The LaPointe-Krebs House is rarer than we originally thought, a historian and architects told Jackson County supervisors on Monday.
Scientists have proven it’s old, but it’s also one of the very last surviving examples of French Colonial architecture in the United States, Deputy State Preservation Officer Ken P’Pool told supervisors.
It’s a building the French actually built when they colonized along the Mississippi River and the Gulf Coast. The era ends in 1763 when France lost the French and Indian War and surrendered its holdings to the British.
Buildings from that time “haven’t survived in this country,” P’Pool said Monday. “I can only think of two examples, this one and one in New Orleans.”
The one in New Orleans is the Ursuline Convent that predates LaPointe-Krebs by a few years, but has yet to be documented.
Most of the other claims to French Colonial architecture in the U.S. are likely French Colonial-influenced, P’Pool said, built by descendants of the French settlers.
The main portion of the LaPointe-Krebs House, built on one of the backwaters of the Pascagoula River, was dated 1757 by scientists, which is well into the French Colonial era.

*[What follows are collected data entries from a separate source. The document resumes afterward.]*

(** X14 ([load_settings]): without a settings file the defaults are
    returned; a file holding an object gives settings with every key of
    the file, the five keys [main] reads, each value of the file other than
    [http] as the file gives it, and under [http] a mapping that holds
    [timeout] and [user_agent] and keeps the entries of the file's [http]
    mapping; a file's [http] that is no mapping is replaced by the default
    one; a file that is not JSON or holds no object gives no settings. *)
Theorem load_settings_complete (data_path : string → str) (settings : dict) :
  ∃ r, load_settings data_path (Settings (VDict settings)) = Some r ∧
    (∀ k, is_Some (r !! k) ↔ is_Some (settings !! k) ∨ k ∈ SETTING_NAMES) ∧
    (∀ k v, settings !! k = Some v → k ≠ utf8 "http" → r !! k = Some v) ∧
    (∀ k, settings !! k = None → k ≠ utf8 "http" → r !! k = defaults data_path !! k) ∧
    (∃ h, r !! utf8 "http" = Some (VDict h) ∧
          is_Some (h !! utf8 "timeout") ∧ is_Some (h !! utf8 "user_agent") ∧
          (∀ hs, settings !! utf8 "http" = Some (VDict hs) →
             ∀ k v, hs !! k = Some v → h !! k = Some v) ∧
          (∀ v, settings !! utf8 "http" = Some v → is_dict v = false →
             h = http_defaults) ∧
          (settings !! utf8 "http" = None → h = http_defaults)) ∧
    load_settings data_path NoSettings = Some (defaults data_path) ∧
    load_settings data_path SettingsNotJson = None ∧
    (∀ v, is_dict v = false → load_settings data_path (Settings v) = None).
Proof.
  exists (merge settings (defaults data_path)). split; [done|]. split_and!.
  - intros k. rewrite merge_lookup.
    destruct (defaults data_path !! k) as [v|] eqn:Hd.
    + assert (k ∈ SETTING_NAMES) as Hk by (apply (defaults_keys data_path); by eexists).
      split; [by right|]. intros _.
      destruct v; try (destruct (settings !! k); by eexists).
      destruct (default (VDict ∅) (settings !! k)); by eexists.
    + split; [by left|]. intros [H|H]; [done|].
      apply (defaults_keys data_path) in H. rewrite Hd in H. by destruct H.
  - intros k v Hs Hk. rewrite merge_lookup, Hs. rewrite defaults_lookup.
    repeat (case_bool_decide; [done|]). done.
  - intros k Hs Hk. rewrite merge_lookup, Hs. rewrite defaults_lookup.
    repeat (case_bool_decide; [done|]). done.
  - assert (defaults data_path !! utf8 "http" = Some (VDict http_defaults)) as Hd.
    { rewrite defaults_lookup.
      rewrite bool_decide_eq_false_2 by (by vm_compute).
      by rewrite bool_decide_eq_true_2. }
    assert (∀ node : dict,
              is_Some (merge node http_defaults !! utf8 "timeout") ∧
              is_Some (merge node http_defaults !! utf8 "user_agent") ∧
              ∀ k v, node !! k = Some v → merge node http_defaults !! k = Some v)
      as Hnode.
    { intros node. split_and!.
      - rewrite merge_lookup, http_defaults_lookup.
        rewrite bool_decide_eq_false_2 by (by vm_compute).
        rewrite bool_decide_eq_true_2 by done.
        destruct (node !! utf8 "timeout"); by eexists.
      - rewrite merge_lookup, http_defaults_lookup.
        rewrite bool_decide_eq_true_2 by done.
        destruct (node !! utf8 "user_agent"); by eexists.
      - intros k v Hk. rewrite merge_lookup, http_defaults_lookup, Hk.
        repeat (case_bool_decide; [done|]). done. }
    destruct (settings !! utf8 "http") as [v|] eqn:Hs.
    + destruct (is_dict v) eqn:Hv.
      * destruct v as [| | | | | |hs]; try done.
        exists (merge hs http_defaults).
        destruct (Hnode hs) as (H1 & H2 & H3).
        split_and!; [|done|done| | |].
        -- by rewrite merge_lookup, Hd, Hs.
        -- intros hs' [= <-]. exact H3.
        -- intros v' [= <-]. done.
        -- done.
      * exists http_defaults. split_and!.
        -- rewrite merge_lookup, Hd, Hs. by destruct v.
        -- rewrite http_defaults_lookup.
           rewrite bool_decide_eq_false_2 by (by vm_compute).
           rewrite bool_decide_eq_true_2 by done. by eexists.
        -- rewrite http_defaults_lookup.
           rewrite bool_decide_eq_true_2 by done. by eexists.
        -- intros hs [= ->]. done.
        -- done.
        -- done.
    + exists (merge ∅ http_defaults).
      destruct (Hnode ∅) as (H1 & H2 & H3).
      split_and!; [|done|done| | |].
      * by rewrite merge_lookup, Hd, Hs.
      * intros hs Hhs. done.
      * intros v Hv. done.
      * intros _. apply merge_empty_http.
  - done.
  - done.
  - intros v Hv. by destruct v.
Qed.

End SettingsMerge.

(** * The CSV row of a record of a run *)

Section CsvOfRun.
Import Py Bs4 Record stock_parser investor_parser post_parser main pipeline csv_exporter
  PageSpec MoreSpec.

Lemma in_fields_cases k :
  k ∈ FIELD_NAMES →
  k = utf8 "stock_name" ∨ k = utf8 "ticker" ∨ k = utf8 "investor_name" ∨
  k = utf8 "investor_stats" ∨ k = utf8 "post_content" ∨ k = utf8 "comment_text" ∨
  k = utf8 "likes_count" ∨ k = utf8 "post_date" ∨ k = utf8 "category" ∨
  k = utf8 "source_url".
Proof.
  unfold FIELD_NAMES. cbn [fmap list_fmap].
  rewrite !elem_of_cons, elem_of_nil. tauto.
Qed.

Lemma of_opt_str_cell o : of_opt_str o = VNone ∨ is_scalar (of_opt_str o) = true.
Proof. destruct o; auto. Qed.

Lemma of_opt_int_cell o : of_opt_int o = VNone ∨ is_scalar (of_opt_int o) = true.
Proof. destruct o; auto. Qed.

Ltac null_field H :=
  eexists; split; [apply H; apply list_elem_of_In; simpl; tauto|by left].

(** Apart from the statistics, a field of an extractor's record is null,
    a string or a number. *)
Lemma extractor_cell fromiso soup url cat r k :
  r ∈ parse_stock_page soup url cat ++ parse_investor_page soup url cat
        ++ parse_posts_page fromiso soup url cat →
  k ∈ FIELD_NAMES → k ≠ utf8 "investor_stats" →
  ∃ v, r !! k = Some v ∧ (v = VNone ∨ is_scalar v = true).
Proof.
  intros Hr Hk Hne. apply in_fields_cases in Hk.
  rewrite !elem_of_app in Hr. destruct Hr as [H | [H | H]].
  - apply stock_records_shape in H as (c & t & ticker & _ & _ & ->).
    destruct (stock_record_fields (Some (c :: t)) ticker
                (resolve_category (root soup) cat) url) as (_ & Hnull & Hn & Ht & Hc & Hu).
    destruct Hk as [->|[->|[->|[->|[->|[->|[->|[->|[->| ->]]]]]]]]]; try done.
    + eexists; split; [exact Hn|by right].
    + eexists; split; [exact Ht|apply of_opt_str_cell].
    + null_field Hnull.
    + null_field Hnull.
    + null_field Hnull.
    + null_field Hnull.
    + null_field Hnull.
    + eexists; split; [exact Hc|apply of_opt_str_cell].
    + eexists; split; [exact Hu|by right].
  - apply investor_records_shape in H as (card & Htext & ->).
    unfold card_record. set (text := get_text (utf8 " ") true card).
    destruct (investor_record_fields (investor_name_of card text) (_build_stats text) cat url)
      as (_ & Hnull & Hn & _ & Hc & Hu).
    destruct (investor_name_nonempty card Htext) as (c & t & Hname). fold text in Hname.
    destruct Hk as [->|[->|[->|[->|[->|[->|[->|[->|[->| ->]]]]]]]]]; try done.
    + null_field Hnull.
    + null_field Hnull.
    + eexists; split; [exact Hn|]. rewrite Hname. by right.
    + null_field Hnull.
    + null_field Hnull.
    + null_field Hnull.
    + null_field Hnull.
    + eexists; split; [exact Hc|apply of_opt_str_cell].
    + eexists; split; [exact Hu|by right].
  - assert (∃ body comment likes date,
              r = post_record body comment likes date cat url ∧
              (comment = VNone ∨ is_scalar comment = true)) as
      (body & comment & likes & date & -> & Hcm).
    { apply post_records_shape in H as (post & _ & [-> | (c & _ & ->)]).
      - eexists _, _, _, _. split; [reflexivity|by left].
      - eexists _, _, _, _. split; [reflexivity|by right]. }
    destruct (post_record_fields body comment likes date cat url)
      as (_ & Hnull & Hb & Hc' & Hl & Hd & Hc & Hu).
    destruct Hk as [->|[->|[->|[->|[->|[->|[->|[->|[->| ->]]]]]]]]]; try done.
    + null_field Hnull.
    + null_field Hnull.
    + null_field Hnull.
    + eexists; split; [exact Hb|by right].
    + eexists; split; [exact Hc'|exact Hcm].
    + eexists; split; [exact Hl|apply of_opt_int_cell].
    + eexists; split; [exact Hd|apply of_opt_str_cell].
    + eexists; split; [exact Hc|apply of_opt_str_cell].
    + eexists; split; [exact Hu|by right].
Qed.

P’Pool spoke to supervisors with Larry Albert and Robby Brushaber, architects on the project.
The heavy timber construction of the house is filled in with a type of oyster shell cement as well as a mud and moss cement.
It’s a “rare and delicate” building, they said, that “needs to be treated as a museum artifact that’s conserved, not just a building to be renovated. It’s a rare artifact in itself.”
“Not only is the age important ... and it’s amazingly old,” P’Pool told county leaders. “But even more important, is that it is French Colonial architecture.”
Historians told Jackson County supervisors the LaPointe-Krebs House may someday be proven to be extremely rare as other structures are dated.
The team was letting county leaders know that the first phase of renovation left the structure more level and structurally sound. The next step is a proper roof.